--- EXTRACTED MATERIAL ---
(** * Examline back end: code-execution routes and attempt grading

A shallow embedding of
  - [src/examline/src/routes/codeExecution.route.ts]
    (POST /code-execution/run, /validate, /execute), and
  - [src/examline/src/routes/examAttempt.route.ts]
    (PUT /exam-attempts/:attemptId/finish),
together with the fragment of JavaScript these handlers rely on:
dynamically typed values, truthiness, strict equality, property
access, [String.prototype.trim], exceptions and [try]/[catch].

The execution service ([CodeExecutionService]) and the database
client are collaborators of the routes; the service is a parameter
of the development (an arbitrary stateful oracle that may return
any value or throw any value), the database is a store of typed
rows queried the way the handlers query it. *)

From Stdlib Require Import List String Ascii Bool Arith ZArith NArith Lia.
From Stdlib Require Import Uint63 PrimFloat DecimalString.
Import ListNotations.

Set Implicit Arguments.
Set Warnings "-register-all".

(** ** JavaScript strings *)

Module JsString.

(** A JavaScript string is a sequence of UTF-16 code units. *)
Definition t := list N.

(** ASCII literals of the source, as code units. *)
Definition lit (s : string) : t :=
  map N_of_ascii (list_ascii_of_string s).

Definition eqb (a b : t) : bool :=
  if list_eq_dec N.eq_dec a b then true else false.

(** ECMAScript [WhiteSpace] and [LineTerminator] code points: the
    characters [String.prototype.trim] strips.  All of them are in
    the basic multilingual plane, hence single code units. *)
Definition is_white (c : N) : bool :=
  (  (c =? 9) || (c =? 10) || (c =? 11) || (c =? 12) || (c =? 13)
  || (c =? 32) || (c =? 160) || (c =? 5760)
  || ((8192 <=? c) && (c <=? 8202))
  || (c =? 8232) || (c =? 8233) || (c =? 8239) || (c =? 8287)
  || (c =? 12288) || (c =? 65279))%N.

Fixpoint trim_start (s : t) : t :=
  match s with
  | [] => []
  | c :: r => if is_white c then trim_start r else s
  end.

Definition trim_end (s : t) : t := rev (trim_start (rev s)).

(** [String.prototype.trim]. *)
Definition trim (s : t) : t := trim_end (trim_start s).


End JsString.

(** ** JavaScript values *)

(** Values as the handlers see them: what [JSON.parse] produces for a
    request body or a JSON column, what the execution service returns
    or throws, and the object literals the handlers build.  An object
    lists its properties once each, an object literal in source order.
    A number is an IEEE 754 double. *)
Inductive JSValue : Type :=
| JUndefined
| JNull
| JBool (b : bool)
| JNum (x : float)
| JStr (s : JsString.t)
| JArr (items : list JSValue)
| JObj (props : list (string * JSValue)).

(** Completion of an evaluation: a value, or a thrown value. *)
Inductive Outcome (A : Type) : Type :=
| Ok (a : A)
| Throw (err : JSValue).
Arguments Ok {A} a.
Arguments Throw {A} err.

Module Js.

Definition str (s : string) : JSValue := JStr (JsString.lit s).

(** The number for a count (an array length, a counter): exact, as
    an array holds fewer than 2^32 items. *)
Definition num_of_nat (n : nat) : float :=
  PrimFloat.of_uint63 (Uint63.of_Z (Z.of_nat n)).

(** [ToBoolean]. *)
Definition truthy (v : JSValue) : bool :=
  match v with
  | JUndefined | JNull => false
  | JBool b => b
  | JNum x => negb (PrimFloat.is_zero x || PrimFloat.is_nan x)
  | JStr s => match s with [] => false | _ => true end
  | JArr _ | JObj _ => true
  end.

(** [a || b] on values. *)
Definition or_else (a b : JSValue) : JSValue := if truthy a then a else b.

Definition is_nullish (v : JSValue) : bool :=
  match v with JUndefined | JNull => true | _ => false end.

(** [===].  Arrays and objects compare by identity; every comparison
    in the handlers has operands of different origin (a request or
    service value against a literal or a database value), so two
    objects are never the same reference. *)
Definition strict_eq (a b : JSValue) : bool :=
  match a, b with
  | JUndefined, JUndefined => true
  | JNull, JNull => true
  | JBool x, JBool y => Bool.eqb x y
  | JNum x, JNum y => PrimFloat.eqb x y
  | JStr x, JStr y => JsString.eqb x y
  | _, _ => false
  end.

(** [Array.prototype.includes] on an array of string literals. *)
Definition includes (lits : list string) (v : JSValue) : bool :=
  existsb (fun l => strict_eq (str l) v) lits.

Definition is_array (v : JSValue) : bool :=
  match v with JArr _ => true | _ => false end.

(** [v.length] for an array, as a count. *)
Definition array_items (v : JSValue) : list JSValue :=
  match v with JArr l => l | _ => [] end.

Fixpoint lookup (k : string) (props : list (string * JSValue)) : JSValue :=
  match props with
  | [] => JUndefined
  | (k', v) :: r => if String.eqb k k' then v else lookup k r
  end.

Fixpoint has_key (k : string) (props : list (string * JSValue)) : bool :=
  match props with
  | [] => false
  | (k', _) :: r => String.eqb k k' || has_key k r
  end.

(** [k in v] for an object value. *)
Definition has_field (k : string) (v : JSValue) : bool :=
  match v with JObj props => has_key k props | _ => false end.

(** A [TypeError] of the runtime; the message texts are V8's. *)
Definition type_error (msg : string) : JSValue :=
  JObj [("name", str "TypeError"); ("message", str msg)]%string.

Definition cannot_read (v : JSValue) (k : string) : JSValue :=
  type_error ("Cannot read properties of "
              ++ match v with JNull => "null" | _ => "undefined" end
              ++ " (reading '" ++ k ++ "')").

(** [v.k] for the data properties the handlers read ([code], [input],
    [output], [message], ...): none of them exists on the prototype
    of a string, number, boolean or array, so only objects carry
    them; reading a property of [undefined] or [null] throws. *)
Definition get_prop (v : JSValue) (k : string) : Outcome JSValue :=
  match v with
  | JUndefined | JNull => Throw (cannot_read v k)
  | JObj props => Ok (lookup k props)
  | _ => Ok JUndefined
  end.

(** The value [v.k] reads when [v] is neither [undefined] nor [null]. *)
Definition field (v : JSValue) (k : string) : JSValue :=
  match v with JObj props => lookup k props | _ => JUndefined end.

(** [v.trim()]: a string is trimmed; [undefined]/[null] has no
    property to read; any other value has no [trim] method. *)
Definition call_trim (v : JSValue) : Outcome JSValue :=
  match v with
  | JStr s => Ok (JStr (JsString.trim s))
  | JUndefined | JNull => Throw (cannot_read v "trim")
  | _ => Throw (type_error "trim is not a function")
  end.

(** [v?.trim()]. *)
Definition opt_trim (v : JSValue) : Outcome JSValue :=
  if is_nullish v then Ok JUndefined else call_trim v.

Definition num_of_Z (z : Z) : float :=
  if (z <? 0)%Z then PrimFloat.opp (PrimFloat.of_uint63 (Uint63.of_Z (- z)))
  else PrimFloat.of_uint63 (Uint63.of_Z z).

(** The decimal numeral of an array index, as a property key. *)
Definition index_key (i : nat) : string :=
  DecimalString.NilEmpty.string_of_uint (Nat.to_uint i).

(** [v?.[i]] for an array index [i]: an element of an array, a
    property of an object, a one-unit string of a string. *)
Definition opt_index (v : JSValue) (i : nat) : JSValue :=
  match v with
  | JArr l => nth i l JUndefined
  | JObj props => lookup (index_key i) props
  | JStr s => match nth_error s i with Some c => JStr [c] | None => JUndefined end
  | _ => JUndefined
  end.

(** How many of the entries carry [passed: true]. *)
Definition count_passed (entries : list JSValue) : nat :=
  List.length (filter (fun e => strict_eq (field e "passed") (JBool true)) entries).

(** [(a / b) * 100]. *)
Definition percent (a b : nat) : float :=
  PrimFloat.mul (PrimFloat.div (num_of_nat a) (num_of_nat b)) (num_of_nat 100).

End Js.

(** ** Exceptions and state *)

(** A computation over a state [S] that completes with a value or a
    thrown value; the state reached is kept either way, as assignments
    made inside a [try] block survive the [catch]. *)
Definition M (S A : Type) : Type := S -> Outcome A * S.

Module Eff.

Definition ret {S A} (a : A) : M S A := fun s => (Ok a, s).

Definition bind {S A B} (m : M S A) (k : A -> M S B) : M S B :=
  fun s =>
    match m s with
    | (Ok a, s') => k a s'
    | (Throw e, s') => (Throw e, s')
    end.

Definition throw {S A} (e : JSValue) : M S A := fun s => (Throw e, s).

(** [try { m } catch (e) { h e }]. *)
Definition try_catch {S A} (m : M S A) (h : JSValue -> M S A) : M S A :=
  fun s =>
    match m s with
    | (Ok a, s') => (Ok a, s')
    | (Throw e, s') => h e s'
    end.

(** A pure evaluation that may throw. *)
Definition eval {S A} (o : Outcome A) : M S A := fun s => (o, s).

Definition gets {S A} (f : S -> A) : M S A := fun s => (Ok (f s), s).

Definition modify {S} (f : S -> S) : M S unit := fun s => (Ok tt, f s).

(** [for (const x of l) { body x }]. *)
Fixpoint for_of {S} (l : list JSValue) (body : JSValue -> M S unit) : M S unit :=
  match l with
  | [] => ret tt
  | x :: r => bind (body x) (fun _ => for_of r body)
  end.

End Eff.

Declare Scope eff_scope.
Delimit Scope eff_scope with eff.
Notation "x <- m ;; k" := (Eff.bind m (fun x => k))
  (at level 61, m at next level, right associativity) : eff_scope.
Notation "m ;;; k" := (Eff.bind m (fun _ => k))
  (at level 61, right associativity) : eff_scope.

(** ** The database *)

(** Rows of the tables the handlers touch, with the columns they read
    or write.  String columns hold JavaScript strings; nullable and
    JSON columns hold values.  Queries are functions of the store: a
    failing connection is not part of the model. *)
Module Db.

Record Exam := {
  exam_id : Z;
  tipo : JsString.t;
  lenguajeProgramacion : JSValue;
  testCases : JSValue
}.

Record Pregunta := {
  pregunta_examId : Z;
  correcta : JSValue
}.

Record ExamFile := {
  file_examId : Z;
  file_userId : Z;
  filename : JsString.t;
  version : JsString.t;
  content : JSValue;
  updatedAt : Z
}.

Record ExamAttempt := {
  id : Z;
  userId : Z;
  examId : Z;
  estado : JsString.t;
  finishedAt : option Z;
  respuestas : JSValue;
  codigoProgramacion : JSValue;
  puntaje : JSValue;
  testResults : JSValue
}.

Record t := {
  exams : list Exam;
  preguntas : list Pregunta;
  examFiles : list ExamFile;
  examAttempts : list ExamAttempt
}.

(** [prisma.exam.findUnique({ where: { id } })]. *)
Definition exam_findUnique (i : Z) (d : t) : option Exam :=
  find (fun e => exam_id e =? i)%Z (exams d).

(** The [preguntas] relation of an exam ([include: { preguntas: true }]). *)
Definition exam_preguntas (i : Z) (d : t) : list Pregunta :=
  filter (fun p => pregunta_examId p =? i)%Z (preguntas d).

(** [prisma.examAttempt.findUnique({ where: { id } })]. *)
Definition examAttempt_findUnique (i : Z) (d : t) : option ExamAttempt :=
  find (fun a => id a =? i)%Z (examAttempts d).

(** The row with the greatest [updatedAt] among [l], the earliest
    such row on a tie. *)
Fixpoint latest (l : list ExamFile) : option ExamFile :=
  match l with
  | [] => None
  | f :: r =>
      match latest r with
      | Some g => if (updatedAt f <? updatedAt g)%Z then Some g else Some f
      | None => Some f
      end
  end.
---
-- PROBLEM REQUIREMENTS --
Copy each line holding the word "typed" from the listing above.

-- RESULT FOR THIS TASK --
dynamically typed values, truthiness, strict equality, property
any value or throw any value), the database is a store of typed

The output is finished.